Hamlet's downfall is his tendency to procrastinate, and this weakness destroys his ability to act with decisiveness and impact. He is also generally indecisive and fickle in his emotions. Some interpretations of the play claim he also has an Oedipus complex, which causes his feelings about his mother and Claudius to become exaggerated and fill him with self-loathing and anger. These emotions build up and bring him to a state of anxiety wherein his words often contradict his earlier actions or speeches, making him inconsistent and unreliable.
He plays out his own guilt over his inappropriate affection for his mother by focusing on Claudius' guilt, confessed to him in a dream of a ghost, and this focusing on revenge further prevents him from achieving self-knowledge. He also struggles with thoughts of suicide when he becomes overwhelmed by his conflicting emotions, and wishes to hide from his problems.

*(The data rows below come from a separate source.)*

(* ===== verification/_CoqProject ===== *)
-Q . S2P
Prelude.v
GoBytes.v
GoText.v
GoFloat.v
GoUnquote.v
GoValue.v
Rbe.v
Ladder.v
StLexer.v
StSyntax.v
StParser.v
StRoundtrip.v
StCodegen.v
ModbusCodec.v
ModbusClient.v
ModbusStore.v
ModbusServer.v
ChannelBus.v
Topics.v
StoreForward.v
Wire.v
Dcp.v
IoData.v
PnioBlocks.v
PnioAr.v
PnioRpc.v
PnioCyclic.v
PnController.v
PnHandshake.v
PnScanner.v
Sparkplug.v
SparkplugNode.v
PlcTypes.v
PlcVariables.v
PlcLadder.v
PlcEquivalence.v
PlcEngine.v
GatewayConfig.v
GatewayUdt.v
Gateway.v
GatewayRouting.v
GatewayScanners.v
ModbusScanner.v
ModbusPolling.v
Host.v
Orchestrator.v
OrchestratorSweep.v
OrchestratorTasks.v
OrchestratorUnits.v
OrchestratorVersions.v
PlcRuntime.v
PlcPublisher.v
PlcBridge.v
PlcDelivery.v
PlcPipeline.v
PlcExamples.v
PlcLadderText.v
MqttBridge.v
MqttDelivery.v
GatewayDelivery.v
Manifest.v
ManifestRoundtrip.v
Gitops.v
GitopsText.v
GitopsFiles.v
GitopsSync.v
GitopsExamples.v
Network.v
Firewall.v
FirewallFacts.v
FirewallExamples.v
ApiGateway.v
ApiGatewayFacts.v
ApiInterfaces.v
ApiBrowse.v
ApiExamples.v
(* ===== verification/Prelude.v ===== *)
(** * Verification of the Tentacle gateway

    Tentacle is an industrial gateway written in Go: protocol scanners read field
    devices, a message bus connects the modules, a soft PLC runs Structured Text and
    ladder programs, and bridges publish values to MQTT Sparkplug and to a Modbus TCP
    server. This library models the parts with logic of their own and proves what makes
    them correct. It follows the code file by file; a definition has the name of the Go
    function or type it translates where Rocq allows it.

    ** The program and the files

    - Values on every path are Go [interface{}] values. [GoBytes] has machine integers
      with their wrap-around, byte slices and bounds-checked reads; [GoText] strings,
      UTF-8 decoding, [strings] and [strconv]; [GoFloat] IEEE-754 floats as bit
      patterns; [GoValue] dynamic values, their formatting and their comparison. This
      file has the result type [outcome] (a value, an error, a panic), generic lemmas
      and tactics.
    - [Rbe]: report by exception. Module [Internal] is internal/rbe/rbe.go, used by the
      MQTT bridge for every metric; module [Plc] is plc/rbe.go, the variant of the PLC
      library; module [Types] the deadband settings of types/common.go.
    - [Ladder]: plc/ladder. Elements are an inductive type, [evaluate] runs one element
      on a machine (tags, timers, counters, and the number of clock readings taken; the
      clock is a function of that number), [scan] is one call of the program function
      that [CreateProgram] returns.
    - [StLexer], [StSyntax], [StParser], [StCodegen]: internal/plc/st, the compiler from
      Structured Text to Starlark; [StRoundtrip] has the printers and the theorems that
      parsing inverts them.
    - [ModbusCodec], [ModbusClient], [ModbusScanner]: internal/modbus, the Modbus TCP
      scanner's codec, frames, request loop, block reads and read plan; its devices with
      their poll loops (a position and a step function), subscriptions, change detection and
      commands. [ModbusPolling] proves what the scanner achieves.
    - [ModbusStore], [ModbusServer]: internal/modbusserver, the register store and the
      server's request handlers, framing and connection loop. Their theorems meet the
      client's, and [ModbusPolling] runs the scanner against the server.
    - [ChannelBus]: internal/bus/channel.go, the in-process bus: subject matching,
      subscriptions, publish, request, and key-value buckets with watchers, whose operations
      are cut where they give up the lock: the saves and the handler calls come after it, in
      any order.
    - [Topics]: internal/topics/topics.go and the subscription patterns of gateway, PLC
      and Modbus server, matched by the bus's [matchSubject].
    - [StoreForward]: internal/mqtt/storeforward.go, the buffer in front of the broker.
    - [Sparkplug] is internal/sparkplug (datatypes, metrics, templates, payloads against
      the generated message types); [SparkplugNode] internal/mqtt/node.go, the session of
      the edge node with births, sequence numbers and the primary host; [PlcTypes] the bus
      messages of types/data.go and common.go; [MqttBridge] bridge.go, one transition
      system of bridge, buffer and node; [MqttDelivery] follows values through it.
    - The gateway of internal/gateway: [GatewayConfig] has the configuration records and
      the scanners' requests of types/gateway.go; [GatewayUdt] udt.go, the assembler of
      structured variables with its timer; [Gateway] gateway.go. [GatewayRouting] proves
      what happens to values, [GatewayScanners] to subscriptions and requests,
      [GatewayDelivery] runs the gateway between a scanner and the MQTT bridge.
    - The soft PLC of internal/plc: [PlcVariables] has its configuration, the variable store
      (variables.go) and the publisher; [PlcLadder] the ladder instructions
      (builtins_ladder.go) as code over the store, the clock and the task's state;
      [PlcEngine] the other built-in functions and engine.go; [PlcRuntime] the scanner
      bridge, tasks and the module (plc.go). [PlcEquivalence] relates the instructions to
      [Ladder]; [PlcPublisher] runs the publisher among writers; [PlcBridge] has what the
      bridge asks for and hears; [PlcDelivery] the module's state; [PlcPipeline] follows a
      value through it; [PlcExamples] runs them. [PlcLadderText] is parser.go, the text of
      ladder programs, over [GoUnquote].
    - The PROFINET IO device of internal/profinet. [Wire] has the big-endian reads and
      appends every frame uses; [Dcp] is dcp.go and dcp_responder.go (discovery and
      station naming); [IoData] iodata.go and the configuration types with their
      validation (packing tag values into the cyclic image); [PnioBlocks] pnio_blocks.go
      (the blocks of the acyclic services); [PnioAr] ar.go, the application relation and
      its submodule and connection set-up; [PnioRpc] rpc.go, the datagram dispatcher;
      [PnioCyclic] cyclic.go and frame.go, the provider and consumer frames.
    - The PROFINET IO controller of internal/profinetcontroller. [PnController] builds the
      requests and parses the answers (rpc_client.go, dcp_client.go, types.go);
      [PnHandshake] runs its connection sequence (ar.go) against the device's dispatcher
      of [PnioRpc]; [PnScanner] is controller_cyclic.go and scanner.go, the cyclic
      exchange, the subscriptions and the locks they take.
    - The orchestrator of internal/orchestrator. [Host] is the computer it runs on: a file
      system with the functions of the package os, and the interface through which commands
      and web servers are called. [Orchestrator] has desired services, the registry of
      modules and their reconciliation as goroutines of one process; [OrchestratorSweep]
      proves what a sweep achieves; [OrchestratorTasks] cuts the same operations at their
      locks and interleaves them. [OrchestratorUnits] is the mode in which modules are systemd
      units (download.go, systemd.go, self_update.go, reconcileModule, commands), as actions
      on the host; [OrchestratorVersions] has its theorems.
    - The manifests of internal/manifest: [Manifest] has the resources that describe a
      machine, their validation, application, export and comparison, over the buckets;
      [ManifestRoundtrip] what they keep and what they start. [Gitops] is internal/gitops
      with the text of manifests: the files in the clone of a git repository, the commands
      of git, and the loops that commit and pull. [GitopsText] proves that a resource's text
      is read back, [GitopsFiles] what the files hold,
      [GitopsSync] what one machine makes of the files of another and what the loops skip;
      [GitopsExamples] applies the theorems to concrete machines.
    - [Network] is internal/network, the interfaces of a machine with their netplan files,
      and [Firewall] internal/nftables, the NAT rules, whose addresses it gives to the
      network module; together they are the peers of the manifests. [FirewallFacts] has
      their theorems, [FirewallExamples] a machine with both.
    - The HTTP API's part with state of its own, internal/api: [ApiGateway] has the handlers
      that change a gateway's configuration and the call that shows it (gateway.go,
      network.go, modulestatus.go), as functions between two moments of the bucket;
      [ApiGatewayFacts] what they keep and lose; [ApiInterfaces] follows the interfaces of
      the machine from the network module through the API to the gateway; [ApiBrowse] is the
      browsing of devices (scanner.go) as steps of one state; [ApiExamples] runs them.

    ** What the theorems show

    - Rbe: publications are never closer than the minimum interval nor further apart
      than the maximum; what subscribers hold stays within the deadband; the PLC
      library's variant panics on structured values.
    - Ladder: timers and counters compute their delays and counts over any number of
      scans, rungs compute their boolean functions, a scan changes nothing else; the
      count-down instruction never counts down from its preset.
    - Soft PLC: its ladder instructions and the ladder library compute the same over any
      history of inputs and times, for rungs whose conditions come first and tags without a
      dot, and differ beyond; the publisher loses no value that can be encoded however it
      interleaves with writers; the module's state follows its configuration; a field value goes through a
      rung to the bus; ladder text reads back as the program without comments. The scan rate
      that brings the process down and the device names whose inputs stay deaf are pinned down.
    - Structured Text: lexing and parsing terminate on every text and invert printing;
      the generated code is a well-formed block tree; later CASE labels are lost.
    - Modbus: encoding, framing and stream reassembly round trips; the read plan covers
      every tag; the server answers every request in order however the bytes are cut,
      registers and coils written are those read; the scanner refines a table of
      subscriptions, follows its configuration bucket, publishes the changes of each tag,
      and publishes a server's variable; the inputs that crash or wedge either side are
      pinned down.
    - Bus: delivery to direct and queue subscribers, buckets as maps with expiry and
      revisions; a watcher is called once for every change, from which the bucket can be
      rebuilt when calls take their turns, and not when puts overlap; modules receive their
      own subjects only.
    - PROFINET: discovery and naming answer the requests meant for the station, and the
      controller reads the address two bytes late; IO images and blocks decode to what was
      encoded; the application relation refines a three-state automaton that owes the starts
      of its exchanges, one of which can come after the release; controller and
      device, run against each other, reach data exchange and understand the same
      submodules; values packed on one side are those read on the other; the tag table
      follows the subscriptions; the datagrams that crash the device, the frame loop that
      deadlocks with two devices and the frames it gives to the wrong one.
    - Store and forward: a bounded queue without loss or reordering beyond the counted
      evictions, draining that terminates, and the publish-rate window.
    - MQTT: payloads decode to what was encoded; while publishes succeed the bridge's stream
      keeps the session's sequence and birth-death numbers (an automaton over the messages
      sent); values, births and
      buffered records arrive with their names, types and order; the session follows the
      primary host; the start that never connects, data sent before its birth, records
      lost while draining and negative commands are pinned down.
    - Orchestrator: a sweep makes the process what the desired services ask for, whatever the
      order of maps, where no dependency has to be installed, and a second one changes nothing; taken in turns, reconciliations lose no
      module; restarting one loses it for good, and stopping one that has just ended can end
      the process. The highest offline version, the active version through its link, and why
      no module of the registry can be installed or migrated on bare metal.
    - Manifests and GitOps: exporting the configuration and applying it changes nothing;
      a service's manifest makes its module run; a machine that reads the files of
      another wants the same services and has the same configuration but for secrets; what
      passes validation is closed, and a gateway with devices of its own does not pass; a
      change from git leaves the commit loop as it was while its record is there, what waits
      is committed; firewall rules next to a network never reach git, deleted services come back, gateways lose their passwords.
    - Firewall: a manifest of rules that was applied is exported as it was, its script is the
      one nft accepted, and the addresses of the interfaces change by the aliases that are new
      or gone against the record, where ip succeeds; the script has one line for each rule;
      refused rules stay in the configuration and an alias that failed is never added.
    - HTTP API: requests keep the references of a configuration, deleting a device takes
      what is its own and no more, looking at a gateway settles in any order of its sources, and
      the interfaces' values become members of structured variables; of two requests at a time
      one is lost, a look brings back what was deleted during it and makes the manifests
      invalid. A browse ends once and its result is kept; one without an answer never ends.

    ** Bounds and fuel

    The lexer's, parser's and server's loops take fuel computed from the length of their
    input; [Lex_some], [Parse_total] and [connection_serves_requests] prove that it is
    enough. The digit loop of [intToString] has the 20 steps of its buffer. Integers wrap
    at their Go width ([wraps], [wrapu]); counters that only grow are bounded in the
    theorems by the number of operations. Time is an integer, passed to each operation.

    ** Parameters

    [FloatConv] is Go's conversion of a float to an integer type outside the range the
    language defines; [FloatText] formatting and parsing of floats; [UnicodeTables] the
    Unicode tables beyond ASCII; [Protobuf] the wire format of messages (decoding inverts
    encoding); [JsonNumber] the reading of a JSON number; [Starlark] the interpreter (a
    program is the tree of its calls of built-in functions) with its unpacking of arguments,
    [StarlarkSyntax] its parser, [GoMath] square root and power, [System] what commands and
    web servers do, [Peers] what the modules nftables and network answer ([module_peers] is
    what they do), [NetworkService] the network module as the firewall sees it,
    [ManifestCodec], [SpecJson], [NetworkText], [FirewallText] and [BrowseText] the encoders
    of JSON and YAML ([YamlReads]: yaml.v3 reads the tree it wrote). Each is a class with a concrete
    instance that the witnesses use. [token_error] is the broker's answer to the n-th
    publication.
    The controller's network is an argument [call], which [PnHandshake] instantiates with
    the device's dispatcher; where Go ranges over a map, the order is an argument.

    ** Not modelled

    Sockets, goroutine scheduling in general (an operation gives the handler calls it starts,
    in no order; the steps of the orchestrator, of the bus's buckets, of the Modbus poll loops
    and of the start of a PROFINET exchange are interleaved), file modes, JSON, NATS, the MQTT
    client library, the Starlark interpreter, and the device protocols that third-party
    libraries implement (OPC UA, SNMP, EtherNet/IP). Write errors of the
    server's connections, listening and accepting are left out; so are the PROFINET
    device's start-up, its LLDP announcements and the GSDML document.

    ** Plan

    Next: PROFINET device management and its documents, and the other scanners'
    bookkeeping. *)

From Stdlib Require Export ZArith Lia.
From stdpp Require Export base tactics list strings gmap numbers option.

His unstable emotional state causes him to speak without thinking often. But being very self-aware, Hamlet also tells people what they want to hear and this causes difficulties for him. This is most apparent in his dealings with his lover Ophelia; he is affectionate and loving with her, but then dismisses her with cruelty. In Act 3, Scene 1, immediately after his soliloquy wherein he considers killing himself as a possible solution to his problems, a worried Ophelia comes to him and is met with abuse and mockery. His treatment of the woman he loves is another example of his conflicted emotions and his inability to remain focused and consistent.